§ Exercise brief: Starting at the top of the entries below, set down each line exactly as written, and stop after the line containing "(LstmLoader.loadable".

##### Available records #####

(** The scaler file is not JSON: the first load raises json.load's
    error with the model already stored, and the load that follows, on
    a complete disk, returns the model without scaler and config.  The
    model file is not a Keras model: the first load raises the loader's
    error and stores nothing, and the load that follows, on a complete
    disk, loads all three files. *)
Lemma failed_load_is_retried_only_without_model_witness :
  (LstmLoader.load_model "/app"
     (Examples.disk_with_broken_scaler
        (Examples.constant_model (Examples.f32 1 (-1)) Examples.tied_categories))
     fresh
   = ({| globals :=
           {| _model := Some (Examples.constant_model (Examples.f32 1 (-1))
                                                      Examples.tied_categories);
              _scaler_params := None;
              _model_config := None |};
         invoked := [] |},
      Raise (ValueError "Expecting value: line 1 column 1 (char 0)")) /\
   exists sp mc,
     LstmLoader.load_model "/app"
       (LstmLoader.loadable
          (Examples.lstm_files
             (Examples.constant_model (Examples.f32 1 (-1)) Examples.tied_categories)))
       {| globals :=
            {| _model := Some (Examples.constant_model (Examples.f32 1 (-1))
                                                       Examples.tied_categories);
               _scaler_params := None;
               _model_config := None |};
          invoked := [] |}
     = ({| globals :=
             {| _model := Some (Examples.constant_model (Examples.f32 1 (-1))
                                                        Examples.tied_categories);
                _scaler_params := None;
                _model_config := None |};
           invoked := [] |},
        Ok (Examples.constant_model (Examples.f32 1 (-1)) Examples.tied_categories,
            sp, mc)) /\
     (sp = None \/ mc = None)) /\
  (LstmLoader.load_model "/app" Examples.disk_with_broken_model fresh
   = (fresh, Raise (Exception "file signature not found")) /\
   snd (LstmLoader.load_model "/app"
          {| LstmLoader.model_h5 :=
               Some (Ok (Examples.constant_model (Examples.f32 1 (-1))
                                                 Examples.tied_categories));
             LstmLoader.scaler_params_json := Some (Ok Examples.scaler);
             LstmLoader.model_config_json := Some (Ok Examples.config) |}
          fresh)
   = Ok (Examples.constant_model (Examples.f32 1 (-1)) Examples.tied_categories,
         Some Examples.scaler, Some Examples.config)).
Proof.
  split.
  - split; [reflexivity |].
    destruct (failed_load_is_retried_only_without_model "/app"
                (Examples.disk_with_broken_scaler
                   (Examples.constant_model (Examples.f32 1 (-1))
                                            Examples.tied_categories))
                fresh
                {| globals :=
                     {| _model := Some (Examples.constant_model (Examples.f32 1 (-1))
                                                                Examples.tied_categories);
                        _scaler_params := None;
                        _model_config := None |};
                   invoked := [] |}
                (ValueError "Expecting value: line 1 column 1 (char 0)")
                eq_refl eq_refl) as [Hkept _].
    apply (Hkept (Examples.constant_model (Examples.f32 1 (-1)) Examples.tied_categories)
                 eq_refl "/app"%string).
  - split; [reflexivity |].
    destruct (failed_load_is_retried_only_without_model "/app"
                Examples.disk_with_broken_model fresh fresh
                (Exception "file signature not found")
                eq_refl eq_refl) as [_ Hretried].
    destruct Hretried as [_ Hlater].
    + right. eexists. reflexivity.
    + apply (Hlater "/app"%string).
Defined.

End LstmFacts.
(** C10: when the normalized invoice holds [ItemList: { Item: o }] with a
    single object [o], the value handed to [validateSchema] holds
    [ItemList: [o]], and an [Item] that is already an array becomes the
    [ItemList] as it is.  The one-element array meets the [minItems] bound
    of [1] in [INVOICE_SCHEMA]: validating it yields the errors of [o] and
    nothing more. *)
Theorem ItemList_Item_installed_as_array fields itemList item :
  fields !! "ItemList" = Some (VObj itemList) →
  itemList !! "Item" = Some item →
  (∀ o, item = VObj o →
     install_ItemList (VObj fields)
     = Return (VObj (<["ItemList" := VArr [VObj o]]> fields))
     ∧ ("ItemList", ItemList_schema) ∈ default [] (s_properties INVOICE_SCHEMA)
     ∧ s_minItems ItemList_schema = Some 1
     ∧ check_minItems "root.ItemList" (length [VObj o]) (s_minItems ItemList_schema) = []
     ∧ validateSchema (VArr [VObj o]) ItemList_schema "root.ItemList"
       = validateSchema (VObj o) Item_schema "root.ItemList[0]")
  ∧ (∀ elems, item = VArr elems →
       install_ItemList (VObj fields)
       = Return (VObj (<["ItemList" := VArr elems]> fields))).
Proof.
  intros HItemList HItem. split.
  - intros o ->. split; [by apply (install_ItemList_Item fields itemList (VObj o))|].
    split; [|split; [done|split; [done|]]].
    + unfold INVOICE_SCHEMA, object_node. simpl.
      do 5 apply list_elem_of_further. apply list_elem_of_here.
    + apply (validateSchema_one_Item (VObj o) "root.ItemList").
  - intros elems ->. by apply (install_ItemList_Item fields itemList (VArr elems)).
Qed.

Lemma occurs_in_body_validation_failed errors :
  occurs_in "<Valid>false</Valid>" (body_validation_failed errors).
Proof.
  exists (line 17 "<ValidationResponse>" +:+ line 20 ""),
         (line 20 "<Message>Validation Failed</Message>"
          +:+ line 20 "<Errors>"
          +:+ line 24 (errorTags errors)
          +:+ line 17 "</ValidationResponse>"
          +:+ line 13 "").
  reflexivity.
Qed.

(** C7: a request whose body parses to a document with an [Invoice] root
    that fails schema validation is answered with status 200; the failure
    shows only in the body, which carries [<Valid>false</Valid>]. *)
Theorem schema_invalid_xml_answered_200 text result invoice cleanData errors :
  text ≠ "" →
  xml2js text = Return result →
  js_get result "Invoice" = Return invoice → truthy invoice = true →
  install_ItemList (normalize invoice) = Return cleanData →
  validateSchema cleanData INVOICE_SCHEMA "root" = Return errors →
  errors ≠ [] →
  status (post_validate xml2js message (VStr text)) = 200
  ∧ body (post_validate xml2js message (VStr text)) = body_validation_failed errors
  ∧ occurs_in "<Valid>false</Valid>" (body (post_validate xml2js message (VStr text))).
Proof.
  intros Htext Hparse HInvoice Htruthy Hinstall Hvalidate Herrors.
  assert (post_validate xml2js message (VStr text)
          = xml_response 200 (body_validation_failed errors)) as ->.
  { unfold post_validate, validate_request. cbn [truthy].
    rewrite bool_decide_eq_false_2 by done. cbn [negb].
    rewrite Hparse. cbn [mbind completion_bind]. unfold validate_parsed.
    rewrite HInvoice. cbn [mbind completion_bind]. rewrite Htruthy. cbn [negb].
    rewrite Hinstall. cbn [mbind completion_bind]. unfold validate.
    rewrite Hvalidate. cbn [mbind completion_bind].
    rewrite bool_decide_eq_true_2; [done|]. destruct errors; [done|simpl; lia]. }
  split; [done|]. split; [done|]. apply occurs_in_body_validation_failed.
Qed.

End Route.

(** C8 fails on a schema-invalid document: the body sent for the sample
    document opens [<Errors>] and never closes it, so it is not well nested,
    while the bodies of the other responses are. *)
Theorem failed_validation_body_not_well_nested :
  post_validate sample_xml2js sample_message (VStr sample_xml)
  = xml_response 200 (body_validation_failed sample_errors)
  ∧ well_nested (body (post_validate sample_xml2js sample_message (VStr sample_xml)))
    = false
  ∧ well_nested body_empty_payload = true
  ∧ well_nested body_wrong_root = true
  ∧ well_nested body_valid = true.
Proof. vm_compute. done. Qed.

Lemma schema_invalid_xml_answered_200_witness :
  status (post_validate sample_xml2js sample_message (VStr sample_xml)) = 200
  ∧ body (post_validate sample_xml2js sample_message (VStr sample_xml))
    = body_validation_failed sample_errors
  ∧ occurs_in "<Valid>false</Valid>"
      (body (post_validate sample_xml2js sample_message (VStr sample_xml))).
Proof.
  apply (schema_invalid_xml_answered_200 (host := literal_host)
           sample_xml2js sample_message sample_xml sample_parsed
           (VObj {[ "TranDtls" := VObj {[ "SupTyp" := VObj {[ "_text" := VStr "B2B" ]} ]} ]})
           sample_invoice sample_errors).
  - discriminate.
  - reflexivity.
  - reflexivity.
  - reflexivity.
  - vm_compute. reflexivity.
  - vm_compute. reflexivity.
  - discriminate.
Defined.

Lemma ItemList_Item_installed_as_array_witness :
  let o : gmap string (value (host := literal_host)) := {[ "SlNo" := VStr "1" ]} in
  let fields : gmap string (value (host := literal_host)) :=
    {[ "ItemList" := VObj {[ "Item" := VObj o ]} ]} in
  install_ItemList (VObj fields) = Return (VObj (<["ItemList" := VArr [VObj o]]> fields))
  ∧ validateSchema (VArr [VObj o]) ItemList_schema "root.ItemList"
    = validateSchema (VObj o) Item_schema "root.ItemList[0]".
Proof.
  intros o fields.
  destruct (ItemList_Item_installed_as_array (host := literal_host)
              fields {[ "Item" := VObj o ]} (VObj o)) as [Hsingle _].
  - reflexivity.
  - reflexivity.
  - destruct (Hsingle o eq_refl) as (Hinstall & _ & _ & _ & Hvalidate). by split.
Defined.

(** ** The invoice schema *)

Ltac prove_well_formed :=
  lazymatch goal with
  | |- well_formed _ =>
      apply well_formed_node;
      [ done
      | intros [? Hrequired]; first [discriminate Hrequired | by eexists]
      | intros ? Hproperties;
        first [ discriminate Hproperties
              | injection Hproperties as <-;
                repeat (apply List.Forall_cons; [prove_well_formed|]);
                apply List.Forall_nil ]
      | intros ? Hitems;
        first [ discriminate Hitems
              | injection Hitems as <-; prove_well_formed ] ]
  end.

(** [INVOICE_SCHEMA] is one of the schemas on which the validator enforces
    every declared constraint. *)
Lemma INVOICE_SCHEMA_well_formed `{host : JsHost} : well_formed INVOICE_SCHEMA.
Proof. prove_well_formed. Qed.

Ltac prove_own_names :=
  apply (bool_decide_unpack _); vm_compute; exact I.

Ltac prove_plain_names :=
  lazymatch goal with
  | |- plain_names _ =>
      apply plain_names_node;
      [ prove_own_names
      | intros ? Hproperties;
        first [ discriminate Hproperties
              | injection Hproperties as <-;
                repeat (apply List.Forall_cons; [prove_plain_names|]);
                apply List.Forall_nil ]
      | intros ? Hitems;
        first [ discriminate Hitems
              | injection Hitems as <-; prove_plain_names ] ]
  end.

(** [INVOICE_SCHEMA] names no member of [Object.prototype]. *)
Lemma INVOICE_SCHEMA_plain_names `{host : JsHost} : plain_names INVOICE_SCHEMA.
Proof. prove_plain_names. Qed.


Lemma valid_iff_satisfies_witness :
  let sch := object_node (host := literal_host) ["Version"] [("Version", enum_node ["1.1"])] in
  let data := VObj {[ "Version" := VStr "1.1"; "Remarks" := VNull ]} in
  validateSchema data sch "root" = Return [] ↔ satisfies data sch.
Proof.
  intros sch data.
  apply (valid_iff_satisfies (host := literal_host) sch data "root").
  - prove_well_formed.
  - prove_plain_names.
  - constructor.
    + intros [=].
    + intros fields props name sub v [= <-] _ [= <-] Hentry Hv.
      apply list_elem_of_singleton in Hentry. injection Hentry as -> ->.
      vm_compute in Hv. injection Hv as <-.
      constructor; intros; discriminate.
    + intros elems it v [=].
Defined.

Lemma reported_errors_wording_witness :
  (∃ position s,
     schema_at (host := literal_host) INVOICE_SCHEMA position s
     ∧ worded s (path_at "root" position)
         "root.TranDtls: Missing required field 'RegRev'")
  ∧ (plain_names (host := literal_host) INVOICE_SCHEMA →
     ∃ position d s,
       node_at sample_invoice INVOICE_SCHEMA position d s
       ∧ reported_at d s (path_at "root" position)
           "root.TranDtls: Missing required field 'RegRev'").
Proof.
  apply (reported_errors_wording (host := literal_host) INVOICE_SCHEMA sample_invoice
           "root" sample_errors "root.TranDtls: Missing required field 'RegRev'").
  - vm_compute. reflexivity.
  - do 6 apply list_elem_of_further. apply list_elem_of_here.
Defined.

Lemma undeclared_properties_ignored_witness :
  let sch := object_node (host := literal_host) ["Version"] [("Version", enum_node ["1.1"])] in
  validateSchema (VObj {[ "Version" := VStr "1.1"; "Remarks" := VStr "urgent" ]}) sch "root"
  = validateSchema (VObj {[ "Version" := VStr "1.1" ]}) sch "root".
Proof.
  intros sch.
  apply (undeclared_properties_ignored (host := literal_host)
           {[ "Version" := VStr "1.1"; "Remarks" := VStr "urgent" ]}
           {[ "Version" := VStr "1.1" ]} sch "root").
  - intros name ->%list_elem_of_singleton. reflexivity.
  - intros name ->%list_elem_of_singleton. reflexivity.
Defined.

#####

§ Result:
(** The scaler file is not JSON: the first load raises json.load's
    error with the model already stored, and the load that follows, on
    a complete disk, returns the model without scaler and config.  The
    model file is not a Keras model: the first load raises the loader's
    error and stores nothing, and the load that follows, on a complete
    disk, loads all three files. *)
Lemma failed_load_is_retried_only_without_model_witness :
  (LstmLoader.load_model "/app"
     (Examples.disk_with_broken_scaler
        (Examples.constant_model (Examples.f32 1 (-1)) Examples.tied_categories))
     fresh
   = ({| globals :=
           {| _model := Some (Examples.constant_model (Examples.f32 1 (-1))
                                                      Examples.tied_categories);
              _scaler_params := None;
              _model_config := None |};
         invoked := [] |},
      Raise (ValueError "Expecting value: line 1 column 1 (char 0)")) /\
   exists sp mc,
     LstmLoader.load_model "/app"
       (LstmLoader.loadable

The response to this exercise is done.